### Activity:
For the material below, return exactly the lines starting at the line containing "destruct (dev_low_mode_assignments b" and ending at the line containing "set (b1 := bmr_apply a2 (bmr_apply a1 b)).", both ends included, and no others.
** Available data follows **
Definition convert_all (self : HTMLToJSONConverter) : M unit :=
  let html_files := html_files_of self in
  match html_files with
  | [] => logger_warning ("No HTML files found in " ++ input_dir self)
  | _ =>
      logger_info ("Found " ++ Py.str_of_nat (List.length html_files)
                   ++ " HTML files") ;;
      all_documents <- process_files self html_files [] ;;
      let output_file :=
        Path.mk (output_dir self) "converted_documents.json" in
      lift (open_w output_file) ;;
      emit (JsonDump output_file "utf-8" all_documents false 2) ;;
      logger_info ("Saved " ++ Py.str_of_nat (List.length all_documents)
                   ++ " documents to " ++ output_dir self
                   ++ "/converted_documents.json") ;;
      _print_statistics all_documents
  end.

Definition main : M unit :=
  converter <- init "input" "output" "noise_pattern.txt" ;;
  convert_all converter.

End Converter.

(** The converter [self] with another list of patterns. *)
Definition with_patterns (self : HTMLToJSONConverter)
    (patterns : list string) : HTMLToJSONConverter :=
  {| input_dir := input_dir self;
     output_dir := output_dir self;
     noise_pattern_file := noise_pattern_file self;
     noise_patterns := patterns |}.

(** ** Installing the libraries: [install_requirements], [install_pandoc]

    The two functions run commands with [subprocess] and log; a command
    changes the machine it runs on, so the machine is threaded through. *)

Module Setup.
(** X15: on a controller that answers, with low mode disabled and no circuit
    assigned to it, choosing away and then none returns, restores the
    assignment list and the disabled flag, but leaves the entity's away
    temperature as the controller's low-mode temperature. *)
Theorem preset_away_then_none
    (self : BmrClimateEntity) (b : Bmr) (i : Z) :
  fault b = None ->
  py_int (_circuit_id (conf self)) = Returns i ->
  enabled (dev_low_mode b) = false ->
  py_any (dev_low_mode_assignments b) = false ->
  let r := run (async_set_preset_mode self CLIMATE_PRESET_AWAY;;
                async_set_preset_mode self CLIMATE_PRESET_NONE) b in
  r.1 = Returns tt
  /\ journal r.2
     = [setLowModeAssignments [i] true;
        setLowMode true (Some (_away_temperature (conf self)));
        setLowModeAssignments [i] false;
        setLowMode false None]
  /\ dev_low_mode_assignments (device r.2) = dev_low_mode_assignments b
  /\ enabled (dev_low_mode (device r.2)) = false
  /\ lm_temperature (dev_low_mode (device r.2))
     = Some (_away_temperature (conf self)).
Proof.
  intros Hf Hi Hen Hany r.
  assert (Hback : assign [i] false (assign [i] true (dev_low_mode_assignments b))
                  = dev_low_mode_assignments b).
  { apply list_eq. intros n. rewrite !assign_lookup.
    destruct (dev_low_mode_assignments b !! n) as [x|] eqn:Hn; [|reflexivity].
    cbn. rewrite (py_any_false _ Hany n x Hn).
    destruct (bool_decide (Z.of_nat n ∈ [i])); reflexivity. }
  set (a1 := setLowModeAssignments [i] true).
  set (a2 := setLowMode true (Some (_away_temperature (conf self)))).
  set (b1 := bmr_apply a2 (bmr_apply a1 b)).
  assert (Hw1 : low_mode_writes b i (_away_temperature (conf self))
                  CLIMATE_PRESET_AWAY = [a1; a2]).
  { unfold low_mode_writes. rewrite String.eqb_refl, Hen. reflexivity. }
  assert (Hw2 : low_mode_writes b1 i (_away_temperature (conf self))
                  CLIMATE_PRESET_NONE
                = [setLowModeAssignments [i] false; setLowMode false None]).
  { unfold low_mode_writes.
    replace (String.eqb CLIMATE_PRESET_NONE CLIMATE_PRESET_AWAY) with false
      by reflexivity.
    subst b1 a1 a2. cbn [bmr_apply dev_low_mode_assignments].
    rewrite Hback, Hany. reflexivity. }
  assert (Hf1 : fault b1 = None)
    by (subst b1; rewrite !bmr_apply_fault; exact Hf).
  assert (Hr : r = (Returns tt,
    {| device := bmr_apply (setLowMode false None)
                   (bmr_apply (setLowModeAssignments [i] false) b1);
       journal := [a1; a2; setLowModeAssignments [i] false; setLowMode false None];
       refresh_requests := 2 |})).
  { subst r. unfold run. unfold mbind at 1. unfold eff_bind at 1.
    rewrite (async_set_preset_mode_run self _
               {| device := b; journal := []; refresh_requests := 0 |} i Hf Hi).
    cbn [device journal refresh_requests app]. rewrite Hw1.
    cbn [bmr_apply_all foldl]. fold b1.
    rewrite (async_set_preset_mode_run self _
               {| device := b1; journal := [a1; a2]; refresh_requests := 1 |}
               i Hf1 Hi).
    cbn [device journal refresh_requests]. rewrite Hw2. reflexivity. }
  rewrite Hr. clear Hr r.
  split; [reflexivity|]. split; [reflexivity|].
  subst b1 a1 a2.
  cbn [snd device bmr_apply dev_low_mode dev_low_mode_assignments
       enabled lm_temperature].
  rewrite Hback. repeat split.
Qed.

Lemma preset_away_then_none_witness :
  dev_low_mode_assignments
    (device (run (async_set_preset_mode (new_climate (sample_conf "1"))
                    CLIMATE_PRESET_AWAY;;
                  async_set_preset_mode (new_climate (sample_conf "1"))
                    CLIMATE_PRESET_NONE)
                 (sample_bmr (fun _ => Some 21%Q))).2)
  = [false; false; false; false].
Proof.
  exact (proj1 (proj2 (proj2
    (preset_away_then_none (new_climate (sample_conf "1"))
       (sample_bmr (fun _ => Some 21%Q)) 1 eq_refl eq_refl eq_refl eq_refl)))).
Defined.

(** ** Requested and reported modes *)






Lemma summer_writes_effect (b : Bmr) (i : Z) (mode : HVACMode) :
  dev_summer_mode (bmr_apply_all (summer_writes b i mode) b)
  = (if bool_decide (mode = OFF) then true
     else dev_summer_mode b
          && py_any (assign [i] false (dev_summer_mode_assignments b)))
  /\ dev_low_mode (bmr_apply_all (summer_writes b i mode) b) = dev_low_mode b
  /\ dev_low_mode_assignments (bmr_apply_all (summer_writes b i mode) b)
     = dev_low_mode_assignments b.
Proof.
  unfold summer_writes. destruct (decide (mode = OFF)) as [H|H].
  - rewrite bool_decide_eq_true_2 by exact H.
    destruct (dev_summer_mode b) eqn:E; cbn; rewrite ?E; auto.
  - rewrite bool_decide_eq_false_2 by exact H.
    destruct (py_any _); cbn; rewrite ?andb_true_r, ?andb_false_r; auto.
Qed.
(** ** C1: accumulation over successive cycles *)

Section Accumulation.

Variable Date_parse : string -> option Z.

(** Once a key holds [{r, r}], cycles with non-decreasing readings keep the
    entry at [{last reading, last reading}]. *)
Lemma run_cycles_tracks cs : forall w us i u r,
  users_file w = Some us -> _isAggregating w = false ->
  NoDup (u_uuid <$> us) -> us !! i = Some u ->
  stored_entry w (u_uuid u) = Some (Entry r r) ->
  let rs := (fun c => query_rawBytes (statKey_of u) (c.1 i)) <$> cs in
  nondecreasing_from r rs ->
  stored_entry (run_cycles Date_parse cs w) (u_uuid u)
  = Some (Entry (List.last rs r) (List.last rs r)).
Proof.
  induction cs as [|[obs now] cs IH]; intros w us i u r Hus Hfl Hnd Hi He rs Hmono.
  - done.
  - subst rs. rewrite fmap_cons in *. destruct Hmono as [Hle Hmono].
    cbn [run_cycles fst] in *.
    set (r1 := query_rawBytes (statKey_of u) (obs i)) in *.
    pose proof (cycle_entry Date_parse obs now w us i u Hus Hfl Hnd Hi) as Hstep.
    rewrite He in Hstep. fold r1 in Hstep.
    assert (reconcile_entry r1 (Some (Entry r r)) = Entry r1 r1) as Hr.
    { unfold reconcile_entry. simpl. rewrite (proj2 (Z.geb_le _ _)) by lia.
      f_equal. lia. }
    rewrite Hr in Hstep.
    destruct (cycle_users_identity Date_parse obs now w us Hus Hfl)
      as (us' & Hus' & Huuid & Hsk & Hfl').
    destruct (fmap_eq_lookup (fun u => (u_uuid u, statKey_of u)) us us' i u) as (u' & Hi' & Hu').
    { apply list_eq. intros j. rewrite !list_lookup_fmap.
      assert ((u_uuid <$> us') !! j = (u_uuid <$> us) !! j) as H1 by (by rewrite Huuid).
      assert ((statKey_of <$> us') !! j = (statKey_of <$> us) !! j) as H2 by (by rewrite Hsk).
      rewrite !list_lookup_fmap in H1, H2.
      destruct (us' !! j), (us !! j); simpl in *; congruence. }
    { done. }
    injection Hu' as Hu1 Hu2.
    specialize (IH _ us' i u' r1 Hus' Hfl').
    rewrite Hu1, Hu2 in IH. rewrite Huuid in IH.
    specialize (IH Hnd Hi' Hstep Hmono).
    rewrite IH.
    assert (forall (l : list Z) a b, List.last (a :: l) b = List.last l a) as Hlast.
    { induction l as [|x l IHl]; intros a b; [done|].
      change (List.last (a :: x :: l) b) with (List.last (x :: l) b).
      rewrite (IHl x b). symmetry. apply (IHl x a). }
    by rewrite Hlast.
Qed.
** End of Available data **
### Response area:
    destruct (dev_low_mode_assignments b !! n) as [x|] eqn:Hn; [|reflexivity].
    cbn. rewrite (py_any_false _ Hany n x Hn).
    destruct (bool_decide (Z.of_nat n ∈ [i])); reflexivity. }
  set (a1 := setLowModeAssignments [i] true).
  set (a2 := setLowMode true (Some (_away_temperature (conf self)))).
  set (b1 := bmr_apply a2 (bmr_apply a1 b)).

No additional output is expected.